Picture: Tasayu Tasnaphun
These are caused by Earth moving through streams of debris left behind by passing comets and asteroids. Such showers are typically active for several days or even weeks, but usually feature short, sharp climaxes, or “maxima,” with their best rates being visible on just a single night.
The coming year promises to be another good one for meteor buffs, so here’s a guide on what to expect and how best to enjoy nature’s own firework displays.
Alpha Centaurids: maximum February 8
The location of the Alpha Centaurid radiant at 4am on February 8, as seen from Perth.
Extending from January 28 to February 21, and peaking on February 8, this shower is known for producing brightly coloured fireballs with long-lasting trains varying from a few seconds to several minutes.
In most years, the Alpha Centaurids produce relatively low rates, with a typical maximum producing just six meteors per hour. But observers in 1974 and 1980 reported outbursts with rates of about 30 meteors per hour.
This year, unfortunately, the moon will greatly hamper observations. However, the International Meteor Organisation has predicted a possible outburst in activity, and have asked for observers to be on the lookout.
So despite the poor conditions, it could well be worth having a look — particularly given the frequency with which the shower produces bright fireballs.
Lyrids: maximum April 22
Radiant for the Lyrid meteor shower, as seen from Brisbane at 5am on April 22.
Observations of the Lyrids have been traced back through history for more than 2600 years — longer than any other meteor shower known. At the current epoch, however, they typically only yield moderate rates of perhaps ten meteors per hour, and are challenging to observe from Australia.
Despite this, the Lyrids are always worth a look, particularly if you have the good fortune to live far from light-polluted skies.
This year, there is the potential for them to put on a stronger-than-average display, and the moon will not interfere, making this an ideal opportunity to observe a shower with a long and storied history.
Eta Aquariids: maximum about May 6
The radiant of the Eta Aquariid meteor shower, as seen from Melbourne at 5am local time, on May 6.
Alert observers in the pre-dawn hours of early May each year are treated to a display of meteors whose parent comet, 1P/Halley (Halley’s Comet), is the most famous of them all. Typically, the shower produces a few tens of meteors per hour — but in 2013, enhanced activity was observed, with rates as high as about 130 per hour.
In 2015, moonlight will greatly hinder observations at the time of the maximum — with the moon only two days past full.

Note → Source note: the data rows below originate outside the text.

(* ===== verification/Rounds.v ===== *)
(** * Rounds: the multipliers that the loop of [lenstra] applies

    Lenstra's method multiplies the point by 2, 3, 4, ... so that after m
    rounds it holds m! times the base point.  The loop of src/main.py
    calls [mult(point, i)] for these [i], and [mult] applies the bit
    reversal of its multiplier ([BitReversal]): along a run of the loop the
    point is the result of the intended double-and-add with the
    multipliers [bit_reverse 2], [bit_reverse 3], ...  Each of them is
    odd, so their product is odd: where the method accumulates m!, the
    loop accumulates a number without the factor 2. *)

From Stdlib Require Import ZArith Lia Morphisms.
From stdpp Require Import base tactics option list relations.
From S2P Require Import Prelude ModInt Points Curve ScalarMult BitReversal Lenstra.

Local Open Scope Z_scope.

(** ** Definitions *)

(** [n] rounds of the intended algorithm from multiplier [i], each with the
    reversed multiplier. *)
Fixpoint reversed_rounds (E : EllipticCurve) (p : option Point) (i : Z)
  (n : nat) : option Point :=
  match n with
  | O => p
  | S n' => reversed_rounds E (fst (mult_intended E p (bit_reverse i))) (i + 1) n'
  end.

(** The product of the multipliers of [n] rounds from [i]: the one the
    method accumulates, and the one the loop does. *)
Fixpoint smooth_multiplier (i : Z) (n : nat) : Z :=
  match n with
  | O => 1
  | S n' => i * smooth_multiplier (i + 1) n'
  end.

Fixpoint applied_multiplier (i : Z) (n : nat) : Z :=
  match n with
  | O => 1
  | S n' => bit_reverse i * applied_multiplier (i + 1) n'
  end.

(** ** The intended algorithm reads only the parameters *)

#[export] Instance mult_intended_proper :
  Proper (same_params ==> eq ==> eq ==> eq) mult_intended.
Proof.
  intros E1 E2 HE p ? <- k ? <-. destruct p as [P|]; [|done].
  unfold mult_intended. by rewrite HE.
Qed.

#[export] Instance reversed_rounds_proper :
  Proper (same_params ==> eq ==> eq ==> eq ==> eq) reversed_rounds.
Proof.
  intros E1 E2 HE p ? <- i ? <- n ? <-. revert p i.
  induction n as [|n IH]; intros p i; [done|].
  cbn [reversed_rounds]. by rewrite IH, HE.
Qed.

(** ** One round, and a run *)

Lemma loop_step_reversed (s s' : loop_state) :
  state_inv s -> loop_step s s' ->
  ls_point s' = fst (mult_intended (ls_E s) (ls_point s) (bit_reverse (ls_i s))).
Proof.
  intros (HN & Hi & _) Hstep. destruct Hstep as [point point' i E E' _ Hb Hm].
  cbn [ls_point ls_i ls_E] in *. destruct point as [P|]; [|done].
  rewrite mult_run in Hm by done. injection Hm as <- _.
  by apply mult_pure_bit_reverse.
Qed.

(** C26. Along a run of the loop of [lenstra], from any state that
    satisfies the invariant, the running point is what the intended
    double-and-add gives with the reversed multipliers: after n rounds
    from multiplier i, the rounds of [bit_reverse i], ...,
    [bit_reverse (i + n - 1)]. *)
Theorem loop_applies_reversed (n : nat) (s s' : loop_state) :
  state_inv s -> nsteps loop_step n s s' ->
  ls_point s' = reversed_rounds (ls_E s) (ls_point s) (ls_i s) n.
Proof.
  intros Hinv Hsteps. induction Hsteps as [s|n s1 s2 s3 Hstep _ IH]; [done|].
  destruct (loop_step_inv _ _ Hinv Hstep) as [Hinv2 Hsame].
  rewrite (IH Hinv2). cbn [reversed_rounds].
  rewrite <- (loop_step_reversed _ _ Hinv Hstep), <- Hsame.
  by destruct Hstep.
Qed.

(** ** The accumulated multiplier *)

(** Every multiplier the loop applies is odd, and so is their product. *)
Lemma applied_multiplier_odd (i : Z) (n : nat) :
  0 < i -> Z.odd (applied_multiplier i n) = true.
Proof.
  revert i. induction n as [|n IH]; intros i Hi; [done|].
  cbn [applied_multiplier]. rewrite Z.odd_mul, bit_reverse_odd, IH by lia. done.
Qed.

(** The multiplier of the method is even from the second round on. *)
Lemma smooth_multiplier_even (i : Z) (n : nat) :
  Z.even (smooth_multiplier i (S (S n))) = true.
Proof.
  cbn [smooth_multiplier]. rewrite Z.mul_assoc, Z.even_mul, Z.even_mul.
  rewrite Z.even_add. destruct (Z.even i); done.
Qed.

(** From the second round on the loop never applies the multiplier of the
    method. *)
Theorem applied_multiplier_differs (i : Z) (n : nat) :
  0 < i -> applied_multiplier i (S (S n)) <> smooth_multiplier i (S (S n)).
Proof.
  intros Hi Heq. pose proof (applied_multiplier_odd i (S (S n)) Hi) as Hodd.
  rewrite Heq, <- Z.negb_even, smooth_multiplier_even in Hodd. done.
Qed.

Lemma loop_applies_reversed_witness :
  ls_point (mkLoop (Some P23) 3 E91) = reversed_rounds E91 (Some P23) 2 1.
Proof.
  apply (loop_applies_reversed 1 (mkLoop (Some P23) 2 E91));
    [by apply (state_inv_init 5 82 91 P23)|].
  apply (nsteps_l _ _ _ (mkLoop (Some P23) (2 + 1) E91)); [|constructor].
  by apply (loop_iter (Some P23) (Some P23) 2 E91 E91).
Defined.

Lemma applied_multiplier_differs_witness :
  applied_multiplier 2 2 <> smooth_multiplier 2 2.
Proof. apply applied_multiplier_differs. lia. Defined.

Nevertheless, the Eta Aquariids are one of the year’s best southern showers, and still well worth observing, in the hours before dawn.
The Perseids: maximum about August 13
The radiant of the Perseid meteor shower, as seen from Darwin at 5am on August 13. The Perseids are only visible from the very northern reaches of Australia, just before dawn.
The Perseids are one of the year’s most reliable and best showers — albeit one that is essentially invisible to Australian observers. For viewers in the northern hemisphere, however, they provide an annual summer treat that rivals the winter Geminids in intensity and spectacle.
The Perseids are fast, bright meteors, tied to the famous comet 109P/Swift-Tuttle, which is set to be particularly spectacular at its next perihelion passage, in 2126. The shower is active from mid-July to the end of August, but is at its best on the nights of the August 12 and 13, when rates often exceed 100 meteors per hour.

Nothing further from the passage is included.